IQ is an absolute requirement, but no amount of IQ will lead you to being a chess great if you started the skill at 16. Ed Witten seems like a bizarre anomaly as far as STEM goes, and I wonder how much his father taught him physics as a child — it may be that he had some childhood expertise but momentarily decided to pursue journalism.

he is an outlier and his dad probably helped in some way. But other examples are Peter Scholze and June Huh. The former only became interested in math at 14, and then, boom, best in the world by 2010.

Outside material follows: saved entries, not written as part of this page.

(** Reading LSR. *)
Lemma txstep_lsr q s : tx_rep (d_tx s.2) q -> txstep q q s (upd_bus (fun _ => (rd8 (UART0 + LSR) (d_bus s.2)).2) s).
Proof. intros H. split; try done. unfold stream, bus_sent. cbn. by rewrite hw_lsr. Qed.

(** Sending the byte at the front. *)
Lemma txstep_send b q s : tx_rep (d_tx s.2) (b :: q) -> is_byte b ->
  Z.land (rd8 (UART0 + LSR) (d_bus s.2)).1 LSR_TX_IDLE <> 0 ->
  txstep (b :: q) q s
    (set_ue_wakes (ChanUart :: ue_wakes s.1) s.1,
     DV (tx_pop (d_tx s.2)) (d_cons s.2) (d_pr s.2) (d_panicked s.2)
        (wr8 (UART0 + THR) (u8 b) (rd8 (UART0 + LSR) (d_bus s.2)).2)).
Proof.
  intros Hr Hb Hi. destruct (tx_pop_rep _ _ _ Hr) as [_ Hr']. split; try done; cbn; [apply estep_wake|].
  unfold stream, bus_sent. cbn. rewrite hw_thr by done. unfold u8. rewrite Z.mod_small by exact Hb. by rewrite <- app_assoc.
Qed.

(** For each of the bytes [l] sent, the writers waiting for room are woken. *)
Definition sent_woke (l : list Z) s s' : Prop :=
  bus_sent s' = bus_sent s ++ l /\ ue_wakes s'.1 = replicate (length l) ChanUart ++ ue_wakes s.1.

Lemma sent_woke_refl s : sent_woke [] s s.
Proof. split; [by rewrite app_nil_r|done]. Qed.

Lemma sent_woke_one l b s s1 s2 : sent_woke l s s1 -> bus_sent s2 = bus_sent s1 ++ [b] -> ue_wakes s2.1 = ChanUart :: ue_wakes s1.1 ->
  sent_woke (l ++ [b]) s s2.
Proof.
  intros [E1 E2] E3 E4. split; [by rewrite E3, E1, app_assoc|]. rewrite E4, E2, length_app. cbn [length].
  by rewrite Nat.add_1_r.
Qed.
(* ===== verification/ConsoleSpec.v ===== *)
(** * Correctness of the console

    The input buffer holds the characters of whole lines, ready to be read,
    followed by the line being edited.  [type_char] is what a typed character
    does to them; [consoleintr] implements it on the circular buffer, and echoes.
    [consoleread] takes a line.  The numbers printf prints are those it is given. *)
From S2P Require Import Prelude Machine KString Spinlock Kalloc Vm UserMem VmSpec Block Env Uart UartSpec Console.
Local Open Scope Z_scope.
Local Open Scope kernel_scope.

(** ** The abstract console *)
Definition newline (c : Z) : Z := if c =? CR then NL else c.

(** Does the character end the line, or fill the buffer? *)
Definition commits (c : Z) (ready line : list Z) : bool :=
  (c =? NL) || (c =? C_D) || (Z.of_nat (length ready + length line) + 1 =? INPUT_BUF).

Definition type_char (c : Z) (ready line : list Z) : list Z * list Z :=
  if c =? C_U then (ready, []) else
  if (c =? C_H) || (c =? DEL) then (ready, take (length line - 1) line) else
  if (c =? 0) || (INPUT_BUF <=? Z.of_nat (length ready + length line)) then (ready, line) else
  let c := newline c in
  if commits c ready line then (ready ++ line ++ [c], []) else (ready, line ++ [c]).

Definition rubout : list Z := [8; 32; 8].
Definition echo (c : Z) (ready line : list Z) : list Z :=
  if c =? C_U then concat (replicate (length line) rubout) else
  if (c =? C_H) || (c =? DEL) then (match line with [] => [] | _ => rubout end) else
  if (c =? 0) || (INPUT_BUF <=? Z.of_nat (length ready + length line)) then [] else [newline c].
(* ===== verification/User.v ===== *)
(** * The system calls as user programs see them (user/user.h)

    A user program is modelled in the monad of the kernel's code, over a state
    [W] that stands for everything outside the program: a system call is an
    operation on it ([Os]).  exit() gives the processor away for ever.  [OsIo]
    states what the programs' theorems rely on of the file system calls: a
    descriptor open for reading gives the bytes of its file in order, in pieces of
    the kernel's choice; one open for writing takes all bytes; open() gives a
    descriptor that was not in use. *)
From S2P Require Import Prelude Machine.
Local Open Scope Z_scope.
Local Open Scope kernel_scope.

Class Os (W : Type) := {
  os_read : Z -> Z -> W -> Z * list Z * W;   (* the result and the bytes stored *)
  os_write : Z -> list Z -> W -> Z * W;
  os_open : list Z -> Z -> W -> Z * W;
  os_close : Z -> W -> Z * W;
  os_exit : Z -> W -> W;
  os_fork : W -> Z * W;                      (* what this process sees of it *)
  os_wait : W -> Z * Z * W;                  (* the result and the status stored *)
  os_exec : list Z -> list (list Z) -> W -> option Z * W;  (* no result: another program runs *)
  os_pipe : W -> Z * (Z * Z) * W;
  os_dup : Z -> W -> Z * W;
  os_chdir : list Z -> W -> Z * W;
  os_mkdir : list Z -> W -> Z * W;
  os_mknod : list Z -> Z -> Z -> W -> Z * W;
  os_link : list Z -> list Z -> W -> Z * W;
  os_unlink : list Z -> W -> Z * W;
  os_fstat : Z -> W -> Z * (Z * Z * Z * Z * Z) * W;  (* dev, ino, type, nlink, size *)
  os_kill : Z -> W -> Z * W;
  os_sleep : Z -> W -> Z * W;
  os_sbrk : Z -> W -> Z * W
}.

Section calls.
Context {W : Type} `{OS : !Os W}.

Definition syscall {A} (f : W -> A * W) : K W A := fun w => let (a, w') := f w in Done a w'.

Definition read (fd n : Z) : K W (Z * list Z) := syscall (os_read fd n).
Definition write (fd : Z) (data : list Z) : K W Z := syscall (os_write fd data).
Definition open (path : list Z) (mode : Z) : K W Z := syscall (os_open path mode).
Definition close (fd : Z) : K W Z := syscall (os_close fd).
Definition fork : K W Z := syscall os_fork.
Definition wait : K W (Z * Z) := syscall os_wait.
Definition pipe : K W (Z * (Z * Z)) := syscall os_pipe.
Definition dup (fd : Z) : K W Z := syscall (os_dup fd).
Definition chdir (path : list Z) : K W Z := syscall (os_chdir path).
Definition mkdir (path : list Z) : K W Z := syscall (os_mkdir path).
Definition mknod (path : list Z) (major minor : Z) : K W Z := syscall (os_mknod path major minor).
Definition link (old new : list Z) : K W Z := syscall (os_link old new).
Definition unlink (path : list Z) : K W Z := syscall (os_unlink path).
Definition fstat (fd : Z) : K W (Z * (Z * Z * Z * Z * Z)) := syscall (os_fstat fd).
Definition kill (pid : Z) : K W Z := syscall (os_kill pid).
Definition sleep (n : Z) : K W Z := syscall (os_sleep n).
Definition sbrk (n : Z) : K W Z := syscall (os_sbrk n).

(** The program does not run any more. *)
Definition gone {A} : K W A := fun w => Wait None w (fun _ => false) (fun _ => Diverge).
Definition exit {A} (status : Z) : K W A := fun w => gone (os_exit status w).
Definition exec (path : list Z) (argv : list (list Z)) : K W Z := fun w =>
  match os_exec path argv w with (Some r, w') => Done r w' | (None, w') => gone w' end.
End calls.

(** ** The files of a process *)
Record io := mkIo {
  io_in : gmap Z (list Z);          (* what reading a descriptor will give *)
  io_out : gmap Z (list Z);         (* what was written to a descriptor *)
  io_file : gmap (list Z) (list Z); (* the files that can be opened *)
  io_status : option Z              (* the status of exit() *)
}.
Definition set_in (fd : Z) (l : list Z) (i : io) : io := mkIo (<[fd := l]> (io_in i)) (io_out i) (io_file i) (io_status i).
Definition del_in (fd : Z) (i : io) : io := mkIo (delete fd (io_in i)) (io_out i) (io_file i) (io_status i).
Definition set_out (fd : Z) (l : list Z) (i : io) : io := mkIo (io_in i) (<[fd := l]> (io_out i)) (io_file i) (io_status i).
Definition set_status (st : Z) (i : io) : io := mkIo (io_in i) (io_out i) (io_file i) (Some st).

Class OsIo (W : Type) `{OS : !Os W} := {
  ios : W -> io;
  read_spec : forall fd n w l, io_in (ios w) !! fd = Some l -> 0 <= n -> exists data rest w',
    os_read fd n w = (Z.of_nat (length data), data, w') /\ l = data ++ rest /\ Z.of_nat (length data) <= n /\
    (0 < n -> l <> [] -> data <> []) /\ ios w' = set_in fd rest (ios w);
  write_spec : forall fd data w l, io_out (ios w) !! fd = Some l -> exists w',
    os_write fd data w = (Z.of_nat (length data), w') /\ ios w' = set_out fd (l ++ data) (ios w);
  open_spec : forall path w l, io_file (ios w) !! path = Some l -> exists fd w',
    os_open path 0 w = (fd, w') /\ 0 <= fd /\ io_in (ios w) !! fd = None /\ io_out (ios w) !! fd = None /\
    ios w' = set_in fd l (ios w);
  close_spec : forall fd w l, io_in (ios w) !! fd = Some l -> exists r w',
    os_close fd w = (r, w') /\ ios w' = del_in fd (ios w);
  exit_spec : forall st w, ios (os_exit st w) = set_status st (ios w)
}.

(** ** Programs that end in exit() *)
Section exits.
Context {W : Type}.

(** The code returns with [Q], or has called exit() and left [X]. *)
Definition uwp {A} (o : outcome W A) (Q : A -> W -> Prop) (X : W -> Prop) : Prop :=
  match o with
  | Done a w => Q a w
  | Wait _ w rdy _ => (forall w', rdy w' = false) /\ X w
  | _ => False
  end.

Lemma uwp_wp {A} (o : outcome W A) Q X : wp o Q -> uwp o Q X.
Proof. by destruct o. Qed.

Lemma uwp_mono {A} (o : outcome W A) (P Q : A -> W -> Prop) X : (forall a w, P a w -> Q a w) -> uwp o P X -> uwp o Q X.
Proof. destruct o; simpl; auto. Qed.

Lemma uwp_bind {A B} (m : K W A) (f : A -> K W B) w Q X :
  uwp (m w) (fun a w' => uwp (f a w') Q X) X -> uwp (bind m f w) Q X.
Proof. unfold bind. by destruct (m w). Qed.

Lemma uwp_for_each {X R} (l : list X) (body : X -> K W (option R)) (I : list X -> W -> Prop) Q E w :
  (forall x done rest w, l = done ++ x :: rest -> I (x :: rest) w ->
     uwp (body x w) (fun r w' => match r with None => I rest w' | Some _ => Q r w' end) E) ->
  (forall w, I [] w -> Q None w) -> I l w -> uwp (for_each l body w) Q E.
Proof.
  intros Hbody Hend.
  assert (forall rest done w, l = done ++ rest -> I rest w -> uwp (for_each rest body w) Q E) as Hgen.
  { induction rest as [|x rest IH]; intros done w0 Hl HI; simpl; [by apply Hend|].
    apply uwp_bind. eapply uwp_mono; [|by eapply Hbody]. intros [r|] w1 H1; simpl; [done|].
    apply (IH (done ++ [x])); [|done]. by rewrite Hl, <- app_assoc. }
  intros HI. by apply (Hgen l []).
Qed.

(** The same of code that may run for ever. *)
Definition upart {A} (o : outcome W A) (Q : A -> W -> Prop) (X : W -> Prop) : Prop := o = Diverge \/ uwp o Q X.

Lemma uwp_upart {A} (o : outcome W A) Q X : uwp o Q X -> upart o Q X.
Proof. by right. Qed.

Lemma upart_mono {A} (o : outcome W A) (P Q : A -> W -> Prop) X : (forall a w, P a w -> Q a w) -> upart o P X -> upart o Q X.
Proof. intros H [->|Ho]; [by left|right]. by eapply uwp_mono. Qed.

Lemma upart_weaken {A} (o : outcome W A) (P Q : A -> W -> Prop) (X Y : W -> Prop) : (forall w, X w -> Y w) -> upart o P X -> (forall a w, P a w -> Q a w) -> upart o Q Y.
Proof. intros HXY [->|Ho] HPQ; [by left|right]. destruct o; simpl in *; try done; [auto|]. destruct Ho. auto. Qed.

Lemma upart_bind {A B} (m : K W A) (f : A -> K W B) w Q X :
  upart (m w) (fun a w' => upart (f a w') Q X) X -> upart (bind m f w) Q X.
Proof.
  unfold bind. intros [->|H]; [by left|]. destruct (m w) as [a w'| | |c w' rdy k]; try done. by right.
Qed.

Lemma upart_iterate {Y B} (body : Y -> K W (Y + B)) (I : Y -> W -> Prop) (Q : B -> W -> Prop) X p y w :
  (forall y w, I y w -> upart (body y w) (fun r w' => match r with inl y' => I y' w' | inr b => Q b w' end) X) ->
  I y w -> upart (iterate p body y w) (fun r w' => match r with inl y' => I y' w' | inr b => Q b w' end) X.
Proof.
  intros Hb. revert y w. assert (forall (q : positive), (forall y w, I y w -> upart (iterate q body y w) (fun r w' => match r with inl y' => I y' w' | inr b => Q b w' end) X) ->
    forall r w, match r with inl y' => I y' w | inr b => Q b w end ->
    upart (match r with inl y' => iterate q body y' | inr b => ret (inr b) end w) (fun r w' => match r with inl y' => I y' w' | inr b => Q b w' end) X) as Hagain.
  { intros q Hq [y'|b] w H; [by apply Hq|by right]. }
  induction p as [p IH|p IH|]; intros y w HI; cbn [iterate].
  - apply upart_bind. eapply upart_mono; [|by apply Hb]. intros r w1 H1. apply upart_bind. eapply upart_mono; [|by apply Hagain].
    intros r2 w2 H2. by apply Hagain.
  - apply upart_bind. eapply upart_mono; [|by apply IH]. intros r w1 H1. by apply Hagain.
  - by apply Hb.
Qed.

Lemma upart_while {Y B} (body : Y -> K W (Y + B)) (I : Y -> W -> Prop) (Q : B -> W -> Prop) X p y w :
  (forall y w, I y w -> upart (body y w) (fun r w' => match r with inl y' => I y' w' | inr b => Q b w' end) X) ->
  I y w -> upart (while_ p body y w) Q X.
Proof.
  intros Hb HI. unfold while_. apply upart_bind. eapply upart_mono; [|by eapply upart_iterate]. intros [y'|b] w' H'; [by left|by right].
Qed.

Context `{OS : !Os W} `{IO : !OsIo W}.

Lemma uwp_exit {A} st w (Q : A -> W -> Prop) (X : W -> Prop) : X (os_exit st w) -> uwp (exit st w) Q X.
Proof. done. Qed.

Lemma wp_read fd n w l (Q : Z * list Z -> W -> Prop) : io_in (ios w) !! fd = Some l -> 0 <= n ->
  (forall data rest w', l = data ++ rest -> Z.of_nat (length data) <= n -> (0 < n -> l <> [] -> data <> []) ->
     ios w' = set_in fd rest (ios w) -> Q (Z.of_nat (length data), data) w') -> wp (read fd n w) Q.
Proof.
  intros Hl Hn HQ. destruct (read_spec fd n w l Hl Hn) as (data & rest & w' & E & ? & ? & ? & ?). unfold read, syscall.
  rewrite E. by eapply HQ.
Qed.

Lemma wp_write fd data w l (Q : Z -> W -> Prop) : io_out (ios w) !! fd = Some l ->
  (forall w', ios w' = set_out fd (l ++ data) (ios w) -> Q (Z.of_nat (length data)) w') -> wp (write fd data w) Q.
Proof.
  intros Hl HQ. destruct (write_spec fd data w l Hl) as (w' & E & ?). unfold write, syscall. rewrite E. by apply HQ.
Qed.

Lemma wp_open path w l (Q : Z -> W -> Prop) : io_file (ios w) !! path = Some l ->
  (forall fd w', 0 <= fd -> io_in (ios w) !! fd = None -> io_out (ios w) !! fd = None ->
     ios w' = set_in fd l (ios w) -> Q fd w') -> wp (open path 0 w) Q.
Proof.
  intros Hl HQ. destruct (open_spec path w l Hl) as (fd & w' & E & ? & ? & ? & ?). unfold open, syscall. rewrite E. by apply HQ.
Qed.

Lemma wp_close fd w l (Q : Z -> W -> Prop) : io_in (ios w) !! fd = Some l ->
  (forall r w', ios w' = del_in fd (ios w) -> Q r w') -> wp (close fd w) Q.
Proof.
  intros Hl HQ. destruct (close_spec fd w l Hl) as (r & w' & E & ?). unfold close, syscall. rewrite E. by apply HQ.
Qed.
End exits.

(** What a filter, which reads [fd] and writes to descriptor 1, does not change. *)
Record io_keep (fd : Z) (i i' : io) : Prop := {
  ik_in : forall fd', fd' <> fd -> io_in i' !! fd' = io_in i !! fd';
  ik_out : forall fd', fd' <> 1 -> io_out i' !! fd' = io_out i !! fd';
  ik_file : io_file i' = io_file i;
  ik_status : io_status i' = io_status i
}.

#[global] Instance io_keep_pre fd : PreOrder (io_keep fd).
Proof.
  split; [by intros i|]. intros i1 i2 i3 [A1 A2 A3 A4] [B1 B2 B3 B4].
  split; [intros; by rewrite B1, A1|intros; by rewrite B2, A2|congruence|congruence].
Qed.

Lemma io_keep_in fd l i : io_keep fd i (set_in fd l i).
Proof. split; try done. intros fd' Hne. simpl. by rewrite lookup_insert_ne by congruence. Qed.

Lemma io_keep_out fd l i : io_keep fd i (set_out 1 l i).
Proof. split; try done. intros fd' Hne. simpl. by rewrite lookup_insert_ne by congruence. Qed.

(** ** Files in memory: a concrete system *)
Definition mem_fd (i : io) : Z := Z.of_nat (fresh (set_map Z.to_nat (dom (io_in i) ∪ dom (io_out i)) : gset nat)).

#[export] Instance mem_os : Os io := {|
  os_read fd n i := match io_in i !! fd with
    | Some l => (Z.of_nat (length (take (Z.to_nat n) l)), take (Z.to_nat n) l, set_in fd (drop (Z.to_nat n) l) i)
    | None => (-1, [], i) end;
  os_write fd data i := match io_out i !! fd with
    | Some l => (Z.of_nat (length data), set_out fd (l ++ data) i) | None => (-1, i) end;
  os_open path mode i := match io_file i !! path with
    | Some l => (mem_fd i, set_in (mem_fd i) l i) | None => (-1, i) end;
  os_close fd i := match io_in i !! fd with Some _ => (0, del_in fd i) | None => (-1, i) end;
  os_exit := set_status;
  os_fork i := (-1, i); os_wait i := (-1, 0, i); os_exec _ _ i := (Some (-1), i); os_pipe i := (-1, (0, 0), i);
  os_dup _ i := (-1, i); os_chdir _ i := (-1, i); os_mkdir _ i := (-1, i); os_mknod _ _ _ i := (-1, i);
  os_link _ _ i := (-1, i); os_unlink _ i := (-1, i); os_fstat _ i := (-1, (0, 0, 0, 0, 0), i);
  os_kill _ i := (-1, i); os_sleep _ i := (-1, i); os_sbrk _ i := (-1, i)
|}.

Lemma mem_fd_free i : io_in i !! mem_fd i = None /\ io_out i !! mem_fd i = None.
Proof.
  unfold mem_fd. set (X := set_map _ _ : gset nat). pose proof (is_fresh X) as Hf.
  assert (Z.of_nat (fresh X) ∉ dom (io_in i) ∪ dom (io_out i)) as Hn.
  { intros Hin. apply Hf. unfold X at 2. apply elem_of_map. exists (Z.of_nat (fresh X)). by rewrite Nat2Z.id. }
  rewrite not_elem_of_union, !not_elem_of_dom in Hn. done.
Qed.

#[export] Program Instance mem_io : OsIo io := {| ios i := i |}.
Next Obligation.
  intros fd n i l Hl Hn. simpl. rewrite Hl. exists (take (Z.to_nat n) l), (drop (Z.to_nat n) l), (set_in fd (drop (Z.to_nat n) l) i).
  split_and!; [done|by rewrite take_drop|rewrite length_take; lia| |done]. intros Hp Hne. destruct l; [done|].
  destruct (Z.to_nat n) eqn:E; [lia|done].
Qed.
Next Obligation. intros fd data i l Hl. simpl. rewrite Hl. eauto. Qed.
Next Obligation.
  intros path i l Hl. simpl. rewrite Hl. destruct (mem_fd_free i). eexists _, _. split_and!; try done. unfold mem_fd. lia.
Qed.
Next Obligation. intros fd i l Hl. simpl. rewrite Hl. eauto. Qed.
Next Obligation. done. Qed.
Lemma star_ok (h : list Z -> bool) (p : list Z) c text : (forall t, nonul t -> h t = true <-> here p t) -> nonul text ->
  matchstar h c text = true <-> exists l rest, text = l ++ rest /\ Forall (single c) l /\ here p rest.
Proof.
  intros Hh. induction text as [|t text IH]; intros Hn; cbn [matchstar]; destruct (h _) eqn:E.
  - split; [|done]. intros _. exists [], []. split_and!; [done|done|by apply Hh].
  - split; [done|]. intros (l & rest & El & Hl & Hr). symmetry in El. apply app_eq_nil in El as [-> ->].
    apply Hh in Hr; [congruence|done].
  - split; [|done]. intros _. exists [], (t :: text). split_and!; [done|done|by apply Hh].
  - inversion Hn as [|? ? Ht Hn']; subst. rewrite (proj2 (Z.eqb_neq t 0)) by done. cbn [negb andb].
    destruct ((t =? c) || (c =? 46)) eqn:Ec.
    + rewrite IH by done. assert (single c t) as Hs by (unfold single; lia). split.
      * intros (l & rest & -> & Hl & Hr). exists (t :: l), rest. split_and!; [done|by constructor|done].
      * intros ([|a l] & rest & El & Hl & Hr); simpl in El.
        -- subst rest. apply Hh in Hr; [congruence|done].
        -- injection El as <- ->. exists l, rest. by inversion Hl.
    + split; [done|]. intros ([|a l] & rest & El & Hl & Hr); simpl in El.
      * subst rest. apply Hh in Hr; [congruence|done].
      * injection El as <- ->. inversion Hl as [|? ? Hs]; subst. unfold single in Hs. lia.
Qed.

Lemma here_nil p text : parse p = ([], false) -> here p text.
Proof. intros E. exists [], text. rewrite E. split_and!; [done|constructor|done]. Qed.

Lemma here_end p text : parse p = ([], true) -> here p text <-> text = [].
Proof.
  intros E. unfold here. rewrite E. split.
  - intros (mid & post & -> & Hm & Hp). inversion Hm; subst. simpl. by apply Hp.
  - intros ->. exists [], []. split_and!; [done|constructor|done].
Qed.

Lemma here_one p p1 c text : parse p = (One c :: (parse p1).1, (parse p1).2) ->
  here p text <-> exists t text', text = t :: text' /\ single c t /\ here p1 text'.
Proof.
  intros E. unfold here at 1. rewrite E. split.
  - intros (mid & post & -> & Hm & Hp). inversion Hm as [|? t ? l Ht Hl|]; subst. exists t, (l ++ post).
    split_and!; [done|done|]. by exists l, post.
  - intros (t & text' & -> & Ht & mid & post & -> & Hm & Hp). exists (t :: mid), post. split_and!; [done|by constructor|done].
Qed.

Lemma here_star p p2 c text : parse p = (Star c :: (parse p2).1, (parse p2).2) ->
  here p text <-> exists l rest, text = l ++ rest /\ Forall (single c) l /\ here p2 rest.
Proof.
  intros E. unfold here at 1. rewrite E. split.
  - intros (mid & post & -> & Hm & Hp). inversion Hm as [| |? ? l1 l2 H1 H2]; subst. exists l1, (l2 ++ post).
    split_and!; [by rewrite app_assoc|done|]. by exists l2, post.
  - intros (l & rest & -> & Hl & mid & post & -> & Hm & Hp). exists (l ++ mid), post.
    split_and!; [by rewrite app_assoc|by constructor|done].
Qed.

(** One character of the pattern. *)
Definition matchnext (c : Z) (re1 text : list Z) : bool :=
  if (c =? 36) && (hd 0 re1 =? 0) then hd 0 text =? 0 else
  match text with
  | [] => false
  | t :: text => if negb (t =? 0) && ((c =? 46) || (c =? t)) then matchhere re1 text else false
  end.

Lemma matchhere_cons c re1 text : c <> 0 -> matchhere (c :: re1) text =
  match re1 with c1 :: re2 => if c1 =? 42 then matchstar (matchhere re2) c text else matchnext c re1 text | [] => matchnext c re1 text end.
Proof. intros Hc. cbn [matchhere]. by rewrite (proj2 (Z.eqb_neq c 0)). Qed.

Lemma parse_next c re1 : hd 0 re1 <> 42 -> nonul re1 -> parse (c :: re1) =
  if (c =? 36) && (hd 0 re1 =? 0) then ([], true) else (One c :: (parse re1).1, (parse re1).2).
Proof.
  intros Hne Hr. destruct re1 as [|c1 re2]; [cbn; by destruct (c =? 36)|]. simpl in Hne. inversion Hr as [|? ? Hc1 _]; subst.
  change (parse (c :: c1 :: re2)) with (if c1 =? 42 then (Star c :: (parse re2).1, (parse re2).2) else
    if (c =? 36) && bool_decide (c1 :: re2 = []) then ([], true) else (One c :: (parse (c1 :: re2)).1, (parse (c1 :: re2)).2)).
  rewrite (proj2 (Z.eqb_neq c1 42) Hne), bool_decide_false by done. cbn [hd].
  by rewrite (proj2 (Z.eqb_neq c1 0) Hc1), andb_false_r.
Qed.

Lemma matchnext_ok c re1 text : (forall t, nonul t -> matchhere re1 t = true <-> here re1 t) -> hd 0 re1 <> 42 -> nonul re1 -> nonul text ->
  matchnext c re1 text = true <-> here (c :: re1) text.
Proof.
  intros IH Hne Hr Ht. pose proof (parse_next c re1 Hne Hr) as E. unfold matchnext. destruct ((c =? 36) && (hd 0 re1 =? 0)).
  - rewrite (here_end _ _ E). destruct text as [|t text]; simpl; [done|]. inversion Ht; subst.
    by rewrite (proj2 (Z.eqb_neq t 0)).
  - rewrite (here_one _ _ _ _ E). destruct text as [|t text]; [split; [done|naive_solver]|]. inversion Ht; subst.
    rewrite (proj2 (Z.eqb_neq t 0)) by done. cbn [negb andb]. destruct ((c =? 46) || (c =? t)) eqn:Ec.
    + rewrite IH by done. assert (single c t) by (unfold single; lia). split; [by eauto|]. by intros (? & ? & [= <- <-] & _ & ?).
    + split; [done|]. intros (? & ? & [= <- <-] & Hs & _). unfold single in Hs. lia.
Qed.

Lemma matchhere_ok re : nonul re -> forall text, nonul text -> matchhere re text = true <-> here re text.
Proof.
  induction re as [re IH] using (induction_ltof1 _ (@length Z)). unfold ltof in IH. intros Hr text Ht.
  destruct re as [|c re1]; [split; [intros _; by apply here_nil|done]|]. inversion Hr as [|? ? Hc Hr1]; subst.
  rewrite matchhere_cons by done. destruct re1 as [|c1 re2]; [apply matchnext_ok; try done; apply IH; [simpl; lia|done]|].
  destruct (Z.eqb_spec c1 42) as [->|Hne].
  - inversion Hr1; subst. rewrite (here_star (c :: 42 :: re2) re2 c) by done.
    apply star_ok; [|done]. apply IH; [simpl; lia|done].
  - apply matchnext_ok; try done. apply IH; [simpl; lia|done].
Qed.

(** Text after the NUL does not matter. *)
Lemma matchstar_cut h c text : (forall t, h t = h (cut t)) -> matchstar h c text = matchstar h c (cut text).
Proof.
  intros Hh. induction text as [|t text IH]; [done|]. cbn [matchstar]. rewrite Hh. cbn [cut].
  destruct (Z.eqb_spec t 0) as [->|Ht]; simpl; [done|]. rewrite (proj2 (Z.eqb_neq t 0)) by done. simpl. by rewrite IH.
Qed.

Lemma hd_cut l : hd 0 (cut l) = hd 0 l.
Proof. destruct l as [|b l]; simpl; [done|]. by destruct (Z.eqb_spec b 0) as [->|]. Qed.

Are you sure about Scholze? I couldn’t find anything but this

Scholze started teaching himself college-level mathematics at the age of 14, while attending Heinrich Hertz Gymnasium, a Berlin high school specializing in mathematics and science. At Heinrich Hertz, Scholze said, “you were not being an outsider if you were interested in mathematics.”

And his parents were in STEM, likely teaching him at an earlier age than his specialized high school.

it's not like he started at 10 or earlier like Erdos or Tao. age 14 is late compared to those child prodigies. another example is Maryam Mirzakhani, who took up math in her mid teens, and then also went from 0 to 100 seemingly instantly, winning contests and such.

We don’t know if his interest in math began at 14, only that by 14 he started teaching himself college-level math. In Maryam’s case, she enrolled in a specialized math middle school, so she started focusing mostly on math at 11-12. Anyway, when I read that these prodigies started at ~11-14, I think that it’s sad that they didn’t start at 5. Surely if they started at 5 they would be even better.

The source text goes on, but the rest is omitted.